Ne suivons point César entrant dans Rome à la tête de ses Transalpins, dispersant ses ennemis, le sénat et Pompée, s’emparant, sans crainte du sacrilège, des trésors mis en réserve dans le temple de Saturne pour combattre les Gaulois et dont lui-même fait largesse aux Gaulois, courant soumettre l’Espagne en quarante jours, traversant, sans s’arrêter, les Alpes maritimes, assiégeant, prenant Massalie, imprudente alliée de son rival. C’est le vol de l’aigle. Tout fléchit sous les pas du héros. Le peuple enthousiasmé le proclame dictateur ; et lui, qui n’a rien oublié, d’un côté, ouvre les portes du sénat aux chefs des tribus qui l’ont le mieux secondé, accorde à plusieurs cités les prérogatives des cités romaines, donne son patronage et son nom aux villes, aux familles celtiques dont il connaît le dévouement, décore en masse du titre de citoyen de la république tous les légionnaires de l’Alouette ; de l’autre, punit la province Narbonnaise de sa préférence pour Pompée en lui imposant trois colonies militaires, et pour rendre ce souvenir éternel, fait dresser au milieu du forum de Némausus des tables monumentales sur lesquelles il inscrit en partant la date de cette dernière victoire. Mais les sénateurs n’ont pas pardonné les sanglantes humiliations que leur a fait subir le dictateur ; ils l’attendent, le laissent s’enivrer dans son plus splendide triomphe, l’assassinent sur son siège, lui donnant à peine le temps de couvrir son visage pour ne pas voir dans ses meurtriers ceux qu’il croyait ses amis les plus chers.

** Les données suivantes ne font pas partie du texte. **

(* ===== verification/Spec.v ===== *)
(** * The abstract book service

    What the service promises its clients, independently of FastAPI,
    SQLAlchemy and SQLite: a store of books, each with an id, a title, an
    author and a publication date; [create] adds one book whose id is one
    more than the largest id so far (1 in an empty store) and whose date
    is the time of the creation, and [list] returns every book in
    creation order.  The contract is the class [BookStore] with its laws
    [BookStoreLaws]; the clients' properties (one new entry per create,
    with a fresh id) are proved against the laws, and the list-backed
    store [Spec.store] is an instance.  [Refinement] shows that the
    application implements this store. *)

From S2P Require Import Prelude Datetime.

Module Spec.
Local Open Scope Z_scope.

Record book : Type := mk {
  id : Z;
  title : string;
  author : string;
  published_date : Datetime.t
}.

#[export] Instance book_eq_dec : EqDecision book.
Proof. solve_decision. Defined.

(** The operations a book store offers. *)
Class BookStore (St : Type) := {
  store_create : St -> string -> string -> Datetime.t -> book * St;
  store_list : St -> list book
}.

(** The laws a client of a book store relies on. *)
Class BookStoreLaws (St : Type) `{BookStore St} := {
  create_appends : forall s ti au now,
    store_list (snd (store_create s ti au now)) = store_list s ++ [fst (store_create s ti au now)];
  create_fields : forall s ti au now,
    title (fst (store_create s ti au now)) = ti /\ author (fst (store_create s ti au now)) = au /\
    published_date (fst (store_create s ti au now)) = now;
  create_above : forall s ti au now,
    Forall (fun b => id b < id (fst (store_create s ti au now))) (store_list s)
}.

(** ** The list-backed store *)

Definition store : Type := list book.

Definition max_id (s : store) : Z := fold_right (fun b m => Z.max (id b) m) 0 s.

Definition next_id (s : store) : Z := max_id s + 1.

Definition create (s : store) (ti au : string) (now : Datetime.t) : book * store :=
  let b := mk (next_id s) ti au now in (b, s ++ [b]).

Definition list_books (s : store) : list book := s.

#[export] Instance list_store : BookStore store := {
  store_create := create;
  store_list := list_books
}.

(** The ids of a store the service built: increasing and positive. *)
Definition ids_ok (s : store) : Prop :=
  increasing (map id s) /\ Forall (fun b => 1 <= id b) s.

Lemma max_id_ge (s : store) : Forall (fun b => id b <= max_id s) s.
Proof.
  induction s as [|b s IH]; constructor; simpl; [lia|].
  eapply Forall_impl; [|exact IH]. simpl. intros; lia.
Qed.

Lemma max_id_nonneg (s : store) : 0 <= max_id s.
Proof. induction s; simpl; lia. Qed.

#[export] Instance list_store_laws : BookStoreLaws store.
Proof.
  constructor; intros s ti au now; simpl.
  - reflexivity.
  - repeat split.
  - unfold next_id. eapply Forall_impl; [|exact (max_id_ge s)]. simpl. intros; lia.
Qed.

(** A store the service builds keeps its ids increasing and positive. *)
Lemma create_ids_ok (s : store) (ti au : string) (now : Datetime.t) :
  ids_ok s -> ids_ok (snd (create s ti au now)).
Proof.
  intros [Hinc Hpos]. unfold create, next_id. simpl. split.
  - rewrite map_app. apply increasing_app_single; [exact Hinc|].
    apply Forall_map. eapply Forall_impl; [|exact (max_id_ge s)]. simpl. intros; lia.
  - apply Forall_app. split; [exact Hpos|]. constructor; [simpl; pose proof (max_id_nonneg s); lia|constructor].
Qed.

(** ** What a client of any lawful store can rely on *)

Section Client.
Context {St : Type} `{BookStoreLaws St}.

(** After a create, the list holds exactly one more entry, the new book,
    with the title, author and date given, and an id no other entry has. *)
Lemma create_then_list_spec (s : St) (ti au : string) (now : Datetime.t) :
  let '(b, s') := store_create s ti au now in
  store_list s' = store_list s ++ [b] /\ title b = ti /\ author b = au /\
  published_date b = now /\ ~ In (id b) (map id (store_list s)).
Proof.
  destruct (store_create s ti au now) as [b s'] eqn:Hc.
  pose proof (create_appends s ti au now) as Ha. pose proof (create_fields s ti au now) as Hf.
  pose proof (create_above s ti au now) as Hab. rewrite Hc in Ha, Hf, Hab. simpl in *.
  split; [exact Ha|]. split; [tauto|]. split; [tauto|]. split; [tauto|].
  intros Hin. apply in_map_iff in Hin as (b' & Heq & Hb').
  rewrite Forall_forall in Hab. specialize (Hab b' Hb'). lia.
Qed.

End Client.

End Spec.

En ce temps-là les beaux-arts de la Grèce étaient en grand honneur à Rome. Pompée avait fait élever à ses frais le temple de la Vénus Victrix et celui de Minerve ; Lucullus, ce fastueux romain, fonda celui de la Félicité ; Paul Émile construisit, l’an 54 avant J.-C., la magnifique basilique qui a porté son nom et qui est la septième. Des esclaves, des affranchis grecs, élevés dans les écoles d’Athènes, reproduisaient sur le bronze, sur le marbre, les immortels chefs-d’œuvre de leur patrie. Des artistes illustres, séduits par la munificence de sénateurs, plus riches que des rois, n’avaient plus d’autre ambition que celle de voir leurs ouvrages décorer les palais, les places publiques de la métropole universelle. Cnéïus, Agath-Angelus étaient de très-habiles graveurs ; Quintus Lolius, Evandre l’Athénien, Arcésilaus et Criton, des statuaires d’un rare talent ; Fasilète, un ciseleur renommé, dont quelques ouvrages sont même très-vantés par Pline et par Cicéron. Le dictateur aimait les arts ; ses immenses richesses, son pouvoir presque suprême lui permirent de leur imprimer une vive impulsion. Il embellit le Capitole, éleva des temples à Mars, à Apollon, à Vénus Génitrix ; c’est en son honneur qu’après la guerre civile le sénat ordonna l’érection de quatre sanctuaires dédiés à la Félicité, à la Clémence, à la Concorde et à la Liberté. Mais aussi quel pays et quel temps ! On élevait des statues d’or, de marbre et d’ivoire à toutes les divinités, à tous les nobles sentiments, à tous les grands hommes de la République !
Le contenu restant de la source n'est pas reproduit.